I was living 20 miles from Philly in 1964. Strange things happened to that team. They lost a 1-0 game to the Reds when Chico Ruiz stole home with Frank Robinson at the plate. That was their 151st game of the season. They lost their next nine games.

Gene Mauch started Jim Bunning and Chris Short 4 times each in the final 12 games, twice on two days' rest. Mauch didn't trust rookie Art Mahaffey or kooky lefthander Dennis Bennett.

If there is a link between those Phillies and this year's Yankees, it is in the starting pitching. Yanks right now have CC and the question marks vs. Bunning and Short and little more. Pettitte, who pitched four shutout innings for Trenton today, should lend CC a hand within a week.

The 1964 Phillies had an ordinary lineup outside of Richie Allen and Johnny Callison.
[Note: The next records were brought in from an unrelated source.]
Lemma del_all d ctx keys c :
  wf_db d -> namespace ctx = [] -> Forall (short ctx) keys ->
  0 <= c -> c + Z.of_nat (length keys) <= i64_max ->
  exists d', mfold (del_one ctx) c keys d
    = (Ok (c + Z.of_nat (size (filter (fun k => is_Some (meta_at d ctx k))
                                 (list_to_set keys : gset bytes)))), d')
    /\ removed ctx keys d d'.
Proof.
  intros H Hns Hks. revert d c H. induction Hks as [|k keys Hk Hks IH]; intros d c H Hc0 Hc.
  - exists d. split; [|by apply removed_nil]. simpl.
    assert (filter (fun k => is_Some (meta_at d ctx k)) (∅ : gset bytes) = ∅) as ->.
    { apply set_eq. intros x. rewrite elem_of_filter. set_solver. }
    rewrite size_empty. by rewrite Z.add_0_r.
  - cbn [mfold]. cbn [length] in Hc. destruct (meta_at d ctx k) as [v|] eqn:Hv.
    + destruct (removed_present d ctx c k v) as (d1 & R1 & D1);
        [done..|unfold is_i64, i64_min in *; lia|].
      destruct (IH d1 (c + 1)) as (d' & R & D'); [apply D1|lia..|].
      exists d'. split; [|apply (removed_cons ctx k keys d d1 d'); [done..|by constructor]].
      erewrite bind_Ok by exact R1. rewrite R. do 2 f_equal.
      assert (forall k', k' ∈ keys -> meta_at d1 ctx k' = if decide (k' = k) then None else meta_at d ctx k') as Hd1.
      { intros k' Hin. case_decide as E; [subst; apply D1; by left|].
        apply D1; [by rewrite Forall_forall in Hks; apply Hks|by rewrite list_elem_of_singleton]. }
      replace (filter (fun k' => is_Some (meta_at d ctx k')) (list_to_set (k :: keys) : gset bytes))
        with ({[k]} ∪ filter (fun k' => is_Some (meta_at d1 ctx k')) (list_to_set keys : gset bytes)).
      { rewrite size_union, size_singleton; [lia|].
        intros k' ->%elem_of_singleton [[? Hs] Hin%elem_of_list_to_set]%elem_of_filter.
        rewrite Hd1, decide_True in Hs by done. done. }
      apply set_eq. intros k'. rewrite elem_of_union, !elem_of_filter, elem_of_singleton.
      simpl. rewrite elem_of_union, elem_of_singleton, elem_of_list_to_set.
      destruct (decide (k' = k)) as [->|Hne].
      * split; [|by left]. intros _. split; [by rewrite Hv|by left].
      * split; [intros [?|[Hs Hin]]|intros [Hs [?|Hin]]]; try done.
        -- rewrite Hd1, decide_False in Hs by done. auto.
        -- right. by rewrite Hd1, decide_False by done.
    + destruct (IH d c) as (d' & R & D'); [done|lia..|]. exists d'.
      assert (del_one ctx c k d = (Ok c, d)) as R1
        by (unfold del_one; mrun; by rewrite Hv).
      split.
      * erewrite bind_Ok by exact R1. rewrite R.
        replace (filter (fun k' => is_Some (meta_at d ctx k')) (list_to_set (k :: keys) : gset bytes))
          with (filter (fun k' => is_Some (meta_at d ctx k')) (list_to_set keys : gset bytes));
          [done|]. apply set_eq. intros k'. rewrite !elem_of_filter. simpl. rewrite elem_of_union, elem_of_singleton.
        split; [intros []; auto|]. intros [Hs [->|]]; [|done]. rewrite Hv in Hs. by destruct Hs.
      * apply (removed_cons ctx k keys d d d'); [|done..|by constructor].
        constructor; try done; intros k' * ->%list_elem_of_singleton; [done|congruence].
Qed.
The 2010 Yankees lead the majors in scoring by a large margin.


To paraphrase Tolstoy, I bet most of the teams able to seal the deal and clinch after holding a commanding Sept. lead are similar, while each team that collapses does so in its own special way.

Worth noting about the '64 Phillies - they had their issues, but still had the best RS/RA differential in the league before the swoon. Maybe a BP style W3 stat would show that was an illusion too? While they were only 4 runs better than CIN's differential, and several other teams were close it, the 3-11 run still looks like a bolt out of the blue. I agree with the statement that goes "it can happen at anytime."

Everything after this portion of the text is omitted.